WORK ORDER
When the string "Lemma" appears in a line of the records, show the whole line.

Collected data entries

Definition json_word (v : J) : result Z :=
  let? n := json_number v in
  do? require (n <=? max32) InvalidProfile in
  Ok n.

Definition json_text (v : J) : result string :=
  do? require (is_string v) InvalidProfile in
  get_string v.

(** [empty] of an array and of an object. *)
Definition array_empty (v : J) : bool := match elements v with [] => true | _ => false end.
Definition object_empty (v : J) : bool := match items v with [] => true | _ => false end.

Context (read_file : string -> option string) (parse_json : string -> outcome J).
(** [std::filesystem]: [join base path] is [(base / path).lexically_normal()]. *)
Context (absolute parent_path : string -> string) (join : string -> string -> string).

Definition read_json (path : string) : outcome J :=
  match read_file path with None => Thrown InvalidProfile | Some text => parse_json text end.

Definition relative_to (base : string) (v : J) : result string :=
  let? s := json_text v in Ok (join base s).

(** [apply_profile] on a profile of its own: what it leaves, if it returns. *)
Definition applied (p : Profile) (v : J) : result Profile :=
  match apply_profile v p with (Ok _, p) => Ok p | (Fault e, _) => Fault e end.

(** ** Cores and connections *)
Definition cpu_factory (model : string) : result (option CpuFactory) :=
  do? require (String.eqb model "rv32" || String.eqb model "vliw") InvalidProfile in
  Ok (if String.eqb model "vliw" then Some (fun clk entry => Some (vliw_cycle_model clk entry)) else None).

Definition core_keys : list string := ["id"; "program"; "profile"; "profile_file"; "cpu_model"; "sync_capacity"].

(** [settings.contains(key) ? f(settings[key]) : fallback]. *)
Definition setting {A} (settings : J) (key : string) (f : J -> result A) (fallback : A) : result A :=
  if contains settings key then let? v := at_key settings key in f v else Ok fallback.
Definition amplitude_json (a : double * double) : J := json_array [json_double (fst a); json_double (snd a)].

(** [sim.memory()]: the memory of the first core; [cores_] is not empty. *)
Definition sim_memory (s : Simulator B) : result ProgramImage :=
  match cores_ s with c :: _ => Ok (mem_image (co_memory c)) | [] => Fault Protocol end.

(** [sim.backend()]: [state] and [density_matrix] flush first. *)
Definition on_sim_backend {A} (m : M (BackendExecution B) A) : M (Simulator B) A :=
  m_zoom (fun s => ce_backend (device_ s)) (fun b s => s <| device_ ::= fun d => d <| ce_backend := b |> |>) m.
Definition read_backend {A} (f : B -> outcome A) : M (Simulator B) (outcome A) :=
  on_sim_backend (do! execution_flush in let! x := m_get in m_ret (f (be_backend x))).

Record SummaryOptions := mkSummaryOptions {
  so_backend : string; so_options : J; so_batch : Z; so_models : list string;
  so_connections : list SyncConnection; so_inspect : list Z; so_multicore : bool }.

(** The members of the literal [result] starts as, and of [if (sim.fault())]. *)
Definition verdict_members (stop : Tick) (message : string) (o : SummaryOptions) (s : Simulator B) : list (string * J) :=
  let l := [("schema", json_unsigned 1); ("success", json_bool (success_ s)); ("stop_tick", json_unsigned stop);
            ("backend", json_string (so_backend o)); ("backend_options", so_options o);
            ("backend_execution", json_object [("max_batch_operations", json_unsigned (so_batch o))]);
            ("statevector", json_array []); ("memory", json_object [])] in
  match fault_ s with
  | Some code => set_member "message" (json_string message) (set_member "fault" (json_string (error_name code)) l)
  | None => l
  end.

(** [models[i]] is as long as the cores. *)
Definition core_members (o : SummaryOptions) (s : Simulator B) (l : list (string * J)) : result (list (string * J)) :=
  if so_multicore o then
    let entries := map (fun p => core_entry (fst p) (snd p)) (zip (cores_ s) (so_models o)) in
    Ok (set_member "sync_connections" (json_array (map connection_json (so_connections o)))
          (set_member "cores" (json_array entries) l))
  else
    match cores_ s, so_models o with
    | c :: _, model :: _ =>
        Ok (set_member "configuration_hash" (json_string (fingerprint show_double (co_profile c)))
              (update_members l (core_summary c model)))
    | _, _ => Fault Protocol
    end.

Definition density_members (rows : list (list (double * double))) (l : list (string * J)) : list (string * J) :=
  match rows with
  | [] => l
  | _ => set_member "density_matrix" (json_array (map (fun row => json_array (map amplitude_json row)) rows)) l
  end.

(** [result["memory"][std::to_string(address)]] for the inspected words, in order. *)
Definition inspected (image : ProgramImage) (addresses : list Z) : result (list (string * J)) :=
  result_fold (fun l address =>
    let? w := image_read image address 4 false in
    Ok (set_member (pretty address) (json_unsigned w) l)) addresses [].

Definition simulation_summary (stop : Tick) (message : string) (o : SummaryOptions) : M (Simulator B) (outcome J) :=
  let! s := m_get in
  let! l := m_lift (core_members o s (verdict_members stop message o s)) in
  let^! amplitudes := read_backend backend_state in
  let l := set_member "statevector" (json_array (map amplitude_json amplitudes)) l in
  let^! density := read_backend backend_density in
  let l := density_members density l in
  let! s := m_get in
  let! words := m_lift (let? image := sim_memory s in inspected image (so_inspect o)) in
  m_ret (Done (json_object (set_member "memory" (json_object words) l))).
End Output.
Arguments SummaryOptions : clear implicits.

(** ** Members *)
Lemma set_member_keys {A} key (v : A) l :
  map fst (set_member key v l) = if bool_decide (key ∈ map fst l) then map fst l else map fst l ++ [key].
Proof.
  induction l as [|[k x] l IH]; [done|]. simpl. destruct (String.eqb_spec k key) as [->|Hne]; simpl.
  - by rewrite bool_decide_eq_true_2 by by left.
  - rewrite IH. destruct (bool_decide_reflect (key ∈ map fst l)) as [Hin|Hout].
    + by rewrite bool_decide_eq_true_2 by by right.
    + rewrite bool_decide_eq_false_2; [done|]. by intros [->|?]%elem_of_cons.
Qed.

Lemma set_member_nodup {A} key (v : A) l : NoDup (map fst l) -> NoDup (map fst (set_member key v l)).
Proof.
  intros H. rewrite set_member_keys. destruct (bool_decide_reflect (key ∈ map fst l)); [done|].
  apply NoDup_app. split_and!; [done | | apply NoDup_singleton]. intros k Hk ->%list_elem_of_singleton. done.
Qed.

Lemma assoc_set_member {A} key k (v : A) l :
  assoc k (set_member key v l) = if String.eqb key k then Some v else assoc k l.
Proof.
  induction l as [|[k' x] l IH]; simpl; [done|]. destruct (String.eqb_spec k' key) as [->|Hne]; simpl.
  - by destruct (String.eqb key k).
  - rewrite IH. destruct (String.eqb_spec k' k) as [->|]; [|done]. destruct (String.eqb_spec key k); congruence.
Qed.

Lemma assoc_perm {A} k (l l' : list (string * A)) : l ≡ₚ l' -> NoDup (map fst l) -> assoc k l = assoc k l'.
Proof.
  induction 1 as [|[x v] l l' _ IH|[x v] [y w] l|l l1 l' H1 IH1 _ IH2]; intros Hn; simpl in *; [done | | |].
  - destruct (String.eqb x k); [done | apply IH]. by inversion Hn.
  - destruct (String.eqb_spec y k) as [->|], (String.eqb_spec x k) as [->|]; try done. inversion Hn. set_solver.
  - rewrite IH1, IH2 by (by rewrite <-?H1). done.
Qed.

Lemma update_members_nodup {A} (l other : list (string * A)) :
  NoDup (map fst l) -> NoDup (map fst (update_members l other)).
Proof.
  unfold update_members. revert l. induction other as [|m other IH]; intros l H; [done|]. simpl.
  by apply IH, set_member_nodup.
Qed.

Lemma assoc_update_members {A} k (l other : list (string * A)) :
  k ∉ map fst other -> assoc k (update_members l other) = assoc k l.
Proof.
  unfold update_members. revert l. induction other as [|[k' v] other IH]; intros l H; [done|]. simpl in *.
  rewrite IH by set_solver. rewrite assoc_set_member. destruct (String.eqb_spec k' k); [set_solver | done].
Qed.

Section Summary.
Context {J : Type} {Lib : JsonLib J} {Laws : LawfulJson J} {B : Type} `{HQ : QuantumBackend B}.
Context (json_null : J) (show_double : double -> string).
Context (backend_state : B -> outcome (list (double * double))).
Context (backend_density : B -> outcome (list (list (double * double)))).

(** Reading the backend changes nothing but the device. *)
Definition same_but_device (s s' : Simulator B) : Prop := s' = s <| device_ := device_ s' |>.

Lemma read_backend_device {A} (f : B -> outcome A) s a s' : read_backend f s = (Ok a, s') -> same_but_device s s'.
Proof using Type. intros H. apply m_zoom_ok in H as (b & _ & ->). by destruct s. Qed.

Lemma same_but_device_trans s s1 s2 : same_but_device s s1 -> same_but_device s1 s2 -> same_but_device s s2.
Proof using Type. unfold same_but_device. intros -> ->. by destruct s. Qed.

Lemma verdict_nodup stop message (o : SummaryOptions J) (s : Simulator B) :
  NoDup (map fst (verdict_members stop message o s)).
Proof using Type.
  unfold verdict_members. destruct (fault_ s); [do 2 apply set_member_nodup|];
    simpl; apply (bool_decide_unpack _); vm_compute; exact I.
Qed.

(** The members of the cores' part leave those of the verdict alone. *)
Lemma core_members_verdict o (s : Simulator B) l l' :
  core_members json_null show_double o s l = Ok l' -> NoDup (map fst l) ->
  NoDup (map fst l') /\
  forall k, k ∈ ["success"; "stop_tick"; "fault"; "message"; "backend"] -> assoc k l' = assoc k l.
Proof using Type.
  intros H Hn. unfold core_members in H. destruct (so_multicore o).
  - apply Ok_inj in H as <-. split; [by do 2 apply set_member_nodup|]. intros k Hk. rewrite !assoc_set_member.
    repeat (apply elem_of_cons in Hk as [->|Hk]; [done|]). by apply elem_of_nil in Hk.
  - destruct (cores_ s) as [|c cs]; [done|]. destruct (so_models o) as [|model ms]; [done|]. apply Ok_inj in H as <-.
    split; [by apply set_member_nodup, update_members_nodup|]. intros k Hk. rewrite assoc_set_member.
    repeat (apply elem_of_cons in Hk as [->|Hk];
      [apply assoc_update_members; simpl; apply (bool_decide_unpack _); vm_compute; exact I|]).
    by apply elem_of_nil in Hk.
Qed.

SOLUTION
Lemma set_member_keys {A} key (v : A) l :
Lemma set_member_nodup {A} key (v : A) l : NoDup (map fst l) -> NoDup (map fst (set_member key v l)).
Lemma assoc_set_member {A} key k (v : A) l :
Lemma assoc_perm {A} k (l l' : list (string * A)) : l ≡ₚ l' -> NoDup (map fst l) -> assoc k l = assoc k l'.
Lemma update_members_nodup {A} (l other : list (string * A)) :
Lemma assoc_update_members {A} k (l other : list (string * A)) :
Lemma read_backend_device {A} (f : B -> outcome A) s a s' : read_backend f s = (Ok a, s') -> same_but_device s s'.
Lemma same_but_device_trans s s1 s2 : same_but_device s s1 -> same_but_device s1 s2 -> same_but_device s s2.
Lemma verdict_nodup stop message (o : SummaryOptions J) (s : Simulator B) :
Lemma core_members_verdict o (s : Simulator B) l l' :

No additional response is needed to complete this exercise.